Program: FARMS Leadership
Region: Central Valley South
Field Date: Tuesday, November 6, 2018
Location of Field Day: UC Davis Veterinary Medicine California Animal Health & Food Safety Laboratory System Center, Tulare CA
Field Day Host(s) and Mentors: Dr. John Adaska, Dr. Terry Lehenbauer, Kathy Glenn, Karen Tonook, and Ms. Gregory
Theme: Vet Science
Summary of the Day:
On November 6, 2018, the South Valley FARMS Leadership Students of Hanford High School, Lindsay High School, El Diamante High School, and Mt. Whitney High School visited UC Davis Veterinary Medicine Tulare Campus. Upon arrival, students enjoyed a breakfast snack and were assigned to introduce our speakers for the day. Students participated in a teamwork activity cup stacking game. Following our teamwork activity, we started our day. Our hosts were very impressed with how the students were very professional in introducing and thanking all of the days speakers. In the first session students were exposed to a Necropsy Video. Dr. John Adaska introduced the video and explained frame by frame the reasons and needs to do a necropsy on an animal. In our second session, Dr. Terry Lehenbauer introduced the college to the students. He went over college requirements and the admission process. He also explained Academic Preparation & Pre-Veterinary Required Courses for being accepted into Vet School. In session 3, students were split into two groups and rotated through the topics of Milk Quality Testing and a PCR Testing. CAHFS operates as the State of California’s central reference laboratory for measuring dairy products for their wholesomeness and nutrient makeup.
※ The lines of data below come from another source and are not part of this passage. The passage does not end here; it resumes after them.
(** * NetScaler LBaaS plugin driver: status reconciliation

    A shallow embedding of
    [neutron_lbaas/services/loadbalancer/drivers/netscaler/netscaler_driver.py]:
    the lifecycle operations of [NetScalerPluginDriver] (create, update and
    delete of vips, pools, members and pool health monitors, and [stats]) and
    the periodic [Collectors] task (vip status refresh and member status
    sweep).

    The driver is stateful code that talks to two collaborators and raises
    and catches exceptions, so it is embedded in a state-and-exception monad
    over a [world] that holds
    - the plugin's status tables (the local store),
    - the module-level list [VIP_IN_PENDING_CREATE],
    - a journal of every collaborator call, in program order. *)

From Stdlib Require Import Ascii.
From stdpp Require Import gmap strings list fin_maps pretty.

Open Scope string_scope.
Open Scope list_scope.

(** ** Constants *)

(** [neutron.plugins.common.constants] *)
Definition PENDING_CREATE : string := "PENDING_CREATE".
Definition ACTIVE : string := "ACTIVE".
Definition ERROR : string := "ERROR".

Definition VIPS_RESOURCE : string := "vips".
Definition VIP_RESOURCE : string := "vip".
Definition POOLS_RESOURCE : string := "pools".
Definition POOL_RESOURCE : string := "pool".
Definition POOLMEMBERS_RESOURCE : string := "members".
Definition POOLMEMBER_RESOURCE : string := "member".
Definition MONITORS_RESOURCE : string := "healthmonitors".
Definition MONITOR_RESOURCE : string := "healthmonitor".
Definition STATS_RESOURCE : string := "stats".
Definition PROV_SEGMT_ID : string := "provider:segmentation_id".
Definition PROV_NET_TYPE : string := "provider:network_type".
Definition RESOURCE_PREFIX : string := "v2.0/lb".
Definition STATUS_PREFIX : string := "oca/v1".
Definition MEMBER_STATUS : string := "memberstatus".
Definition PAGE : string := "page".
Definition SIZE : string := "size".
Definition GLOBAL : string := "GLOBAL".

(** ** Entities

    The plugin hands the driver one dictionary per entity, with a fixed set
    of keys; they are records here.  The driver copies field values into the
    request payload without looking at them (identifiers and the monitor
    type apart), so every field value is carried as text.  A key that the
    code tests for presence is an [option]. *)

Record context := Context { tenant_id : string }.

Record vip := Vip_ {
  vip_id : string;
  vip_tenant_id : string;
  vip_protocol : string;
  vip_address : string;
  vip_protocol_port : string;
  vip_name : string;
  vip_description : string;
  vip_pool_id : string;
  vip_connection_limit : string;
  vip_admin_state_up : string;
  vip_session_persistence : option string;
  vip_subnet_id : string;
  vip_port_id : string
}.

Record pool := Pool_ {
  pool_id : string;
  pool_tenant_id : string;
  pool_vip_id : string;
  pool_protocol : string;
  pool_subnet_id : string;
  pool_name : string;
  pool_description : string;
  pool_lb_method : string;
  pool_admin_state_up : string
}.

Record member := Member_ {
  member_id : string;
  member_tenant_id : string;
  member_address : string;
  member_protocol_port : string;
  member_pool_id : string;
  member_weight : string;
  member_admin_state_up : string
}.

Record health_monitor := HealthMonitor_ {
  hm_id : string;
  hm_tenant_id : string;
  hm_type : string;
  hm_delay : string;
  hm_timeout : string;
  hm_max_retries : string;
  hm_admin_state_up : string;
  hm_http_method : string;
  hm_url_path : string;
  hm_expected_codes : string
}.

(** Request payloads are dictionaries from attribute name to value. *)
Abbreviation attrs := (gmap string string).

(** The core plugin's subnet and network lookups, used for the placement
    metadata of vips and pools. *)
Record network := Network {
  network_provider_type : option string;
  network_provider_segmentation_id : option string
}.

Record core_plugin := CorePlugin {
  get_subnet_network_id : string -> string;
  get_network : string -> network
}.

(** ** Remote documents

    [retrieve_resource] returns a pair of a status code and a result whose
    ['body'] the driver decodes with [jsonutils.loads].  The decoded body is
    one of the documents of the remote API; reading a key of another
    document is a [KeyError]. *)

Record member_entry := MemberEntry {
  entry_id : string;
  entry_status : string;
  entry_status_description : string
}.

Record status_group := StatusGroup { memberstatus : list member_entry }.

Inductive document :=
| VipDoc (status : string)
| StatsDoc (stats : list (string * Z))
| StatusesDoc (statuses : list status_group)
| OtherDoc.

Inductive request :=
| CreateResource (tenant path name : string) (payload : attrs)
| UpdateResource (tenant path name : string) (payload : attrs)
| RemoveResource (tenant path : string)
| RetrieveResource (tenant path : string).

(** Modelled from the spec: the Remote Resource Client ([ncc_client.NSClient],
    not among the sources).  It performs create, update, delete and retrieve
    calls for a resource path, scoped by tenant, and signals a single uniform
    failure when a call does not succeed.  A client is the controller's
    answer to each request: [None] is that failure ([NCCException]),
    [Some (code, body)] a response. *)
Definition NSClient := request -> option (nat * document).

(** ** The world *)

Inductive exn :=
| NCCException
| KeyError (key : string)
| ValueError.

(** The model classes of [loadbalancer_db] that [update_status] is called
    with. *)
Inductive model := Vip | Pool | Member.

Global Instance model_eq_dec : EqDecision model.
Proof. solve_decision. Defined.

Global Instance model_countable : Countable model.
Proof.
  refine (inj_countable'
            (fun m => match m with Vip => 0 | Pool => 1 | Member => 2 end)
            (fun n => match n with 0 => Vip | 1 => Pool | _ => Member end) _).
  by intros [].
Defined.

Global Instance exn_eq_dec : EqDecision exn.
Proof. solve_decision. Defined.

Record db_row := Row {
  row_status : string;
  row_status_description : option string
}.

(** Every call the driver makes to a collaborator that can change something:
    a request to the controller, or a write to the plugin's tables.  Reads
    of the plugins ([get_vips], and the [get_subnet] and [get_network]
    lookups of the core plugin) are not events. *)
Inductive event :=
| Remote (r : request)
| UpdateStatus (m : model) (id status : string) (description : option string)
| UpdatePoolHealthMonitor (id pool_id status description : string)
| DeleteDb (m : model) (id : string)
| DeleteDbPoolHealthMonitor (id pool_id : string).

Record world := World {
  db : gmap (model * string) db_row;
  pool_monitors : gmap (string * string) db_row;
  VIP_IN_PENDING_CREATE : list string;
  journal : list event
}.

Definition set_db (f : gmap (model * string) db_row -> gmap (model * string) db_row)
    (w : world) : world :=
  World (f (db w)) (pool_monitors w) (VIP_IN_PENDING_CREATE w) (journal w).

Definition set_pool_monitors
    (f : gmap (string * string) db_row -> gmap (string * string) db_row)
    (w : world) : world :=
  World (db w) (f (pool_monitors w)) (VIP_IN_PENDING_CREATE w) (journal w).

Definition set_pending (f : list string -> list string) (w : world) : world :=
  World (db w) (pool_monitors w) (f (VIP_IN_PENDING_CREATE w)) (journal w).

Definition journal_add (e : event) (w : world) : world :=
  World (db w) (pool_monitors w) (VIP_IN_PENDING_CREATE w) (journal w ++ [e]).

(** The world of a fresh process over an empty store. *)
Definition initial : world := World ∅ ∅ [] [].

(** ** The monad *)

(** A call returns, raises, or (the sweep's [while True] only) runs on
    without end. *)
Inductive outcome (A : Type) :=
| Returns (a : A)
| Raises (e : exn)
| Diverges.
Arguments Returns {A} a.
Arguments Raises {A} e.
Arguments Diverges {A}.

Definition M (A : Type) : Type := world -> outcome A * world.

Definition ret {A} (a : A) : M A := fun w => (Returns a, w).

Definition raise {A} (e : exn) : M A := fun w => (Raises e, w).

Definition bind {A B} (m : M A) (k : A -> M B) : M B :=
  fun w =>
    match m w with
    | (Returns a, w') => k a w'
    | (Raises e, w') => (Raises e, w')
    | (Diverges, w') => (Diverges, w')
    end.

Declare Scope py_scope.
Delimit Scope py_scope with py.
Notation "x <- m ;; k" := (bind m (fun x => k))
  (at level 100, m at next level, right associativity) : py_scope.
Notation "m ;;; k" := (bind m (fun _ => k))
  (at level 100, right associativity) : py_scope.
Open Scope py_scope.

(** [try: body  except <catches>: handler  else: orelse] *)
Definition try_except_else {A B} (body : M A) (catches : exn -> bool)
    (handler : M B) (orelse : A -> M B) : M B :=
  fun w =>
    match body w with
    | (Returns a, w') => orelse a w'
    | (Raises e, w') => if catches e then handler w' else (Raises e, w')
    | (Diverges, w') => (Diverges, w')
    end.

(** [except ncc_client.NCCException] *)
Definition is_NCCException (e : exn) : bool :=
  match e with NCCException => true | _ => false end.

(** [except Exception] *)
Definition is_Exception (e : exn) : bool := true.

(** [for x in xs: body] *)
Fixpoint for_each {A} (xs : list A) (body : A -> M unit) : M unit :=
  match xs with
  | [] => ret tt
  | x :: xs' => body x ;;; for_each xs' body
  end.

Definition modify (f : world -> world) : M unit := fun w => (Returns tt, f w).

(** ** Collaborators *)

(** The client's four entry points: the request is journalled, then the
    controller's answer is returned or [NCCException] is raised. *)
Definition request_resource (client : NSClient) (r : request) : M (nat * document) :=
  fun w =>
    let w' := journal_add (Remote r) w in
    match client r with
    | Some reply => (Returns reply, w')
    | None => (Raises NCCException, w')
    end.

Definition create_resource (client : NSClient) (tenant path name : string)
    (payload : attrs) : M (nat * document) :=
  request_resource client (CreateResource tenant path name payload).

Definition update_resource (client : NSClient) (tenant path name : string)
    (payload : attrs) : M (nat * document) :=
  request_resource client (UpdateResource tenant path name payload).

Definition remove_resource (client : NSClient) (tenant path : string)
    : M (nat * document) :=
  request_resource client (RemoveResource tenant path).

Definition retrieve_resource (client : NSClient) (tenant path : string)
    : M (nat * document) :=
  request_resource client (RetrieveResource tenant path).

(** Modelled from the spec: the Local State Store (the load-balancer plugin
    and [loadbalancer_db], not among the sources).  It holds each resource's
    current status, and supports a status write keyed by resource id, record
    deletion keyed by resource id, and reading the vips that match a status
    filter.  Pool health monitors are keyed by monitor id and pool id. *)
Definition update_status (m : model) (id status : string)
    (description : option string) : M unit :=
  modify (fun w =>
    journal_add (UpdateStatus m id status description)
      (set_db (insert (m, id) (Row status description)) w)).

Definition update_pool_health_monitor (id pool_id status description : string)
    : M unit :=
  modify (fun w =>
    journal_add (UpdatePoolHealthMonitor id pool_id status description)
      (set_pool_monitors (insert (id, pool_id) (Row status (Some description))) w)).

Definition _delete_db (m : model) (id : string) : M unit :=
  modify (fun w => journal_add (DeleteDb m id) (set_db (delete (m, id)) w)).

Definition _delete_db_vip : string -> M unit := _delete_db Vip.
Definition _delete_db_pool : string -> M unit := _delete_db Pool.
Definition _delete_db_member : string -> M unit := _delete_db Member.

Definition _delete_db_pool_health_monitor (id pool_id : string) : M unit :=
  modify (fun w =>
    journal_add (DeleteDbPoolHealthMonitor id pool_id)
      (set_pool_monitors (delete (id, pool_id)) w)).

(** [get_vips(context, filters={'status': statuses})]: the identifiers of the
    vips whose status is one of [statuses]. *)
Definition vips_with_status (statuses : list string)
    (rows : gmap (model * string) db_row) : list string :=
  omap (fun kv : model * string * db_row =>
          match kv with
          | (Vip, id, row) =>
              if decide (row_status row ∈ statuses) then Some id else None
          | _ => None
          end)
       (map_to_list rows).

Definition get_vips (statuses : list string) : M (list string) :=
  fun w => (Returns (vips_with_status statuses (db w)), w).

(** ** The module-level list [VIP_IN_PENDING_CREATE] *)

(** [list.remove(x)]: drops the first occurrence; [None] when there is none
    (Python raises [ValueError]). *)
Fixpoint list_remove (x : string) (l : list string) : option (list string) :=
  match l with
  | [] => None
  | y :: l' =>
      if decide (y = x) then Some l'
      else match list_remove x l' with
           | Some l'' => Some (y :: l'')
           | None => None
           end
  end.

(** [VIP_IN_PENDING_CREATE.append(id)] *)
Definition pending_append (id : string) : M unit :=
  modify (set_pending (fun l => l ++ [id])).

(** [VIP_IN_PENDING_CREATE.remove(id)] *)
Definition pending_remove (id : string) : M unit :=
  fun w =>
    match list_remove id (VIP_IN_PENDING_CREATE w) with
    | Some l => (Returns tt, set_pending (fun _ => l) w)
    | None => (Raises ValueError, w)
    end.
This quality assurance program ensures dairy products are compliant with regulations, protecting both the consumer and the producer. Real-time PCR is a second generation PCR platform with significantly improved testing characteristics. Introduced in 1996, it has revolutionized and replaced conventional PCR approaches to quantify DNA and RNA. Today, RT-PCR is the gold standard for quantitative PCR and is rapidly becoming accepted as the method of choice for PCR diagnostics. After enjoying lunch, Ms. Gregory from Lindsay High School presented to the students about injections. Students were able to practice subcutaneous and intramuscular injections in a piece of citrus with a different gauge needles and water with food coloring. The students really enjoys this hands on activity as they could really use this in real life situations. FARMS is so excited to have UC Davis Veterinary Medicine California Animal Health & Food Safety Laboratory System Center in Tulare as a partner educating students about Veterinary Medicine.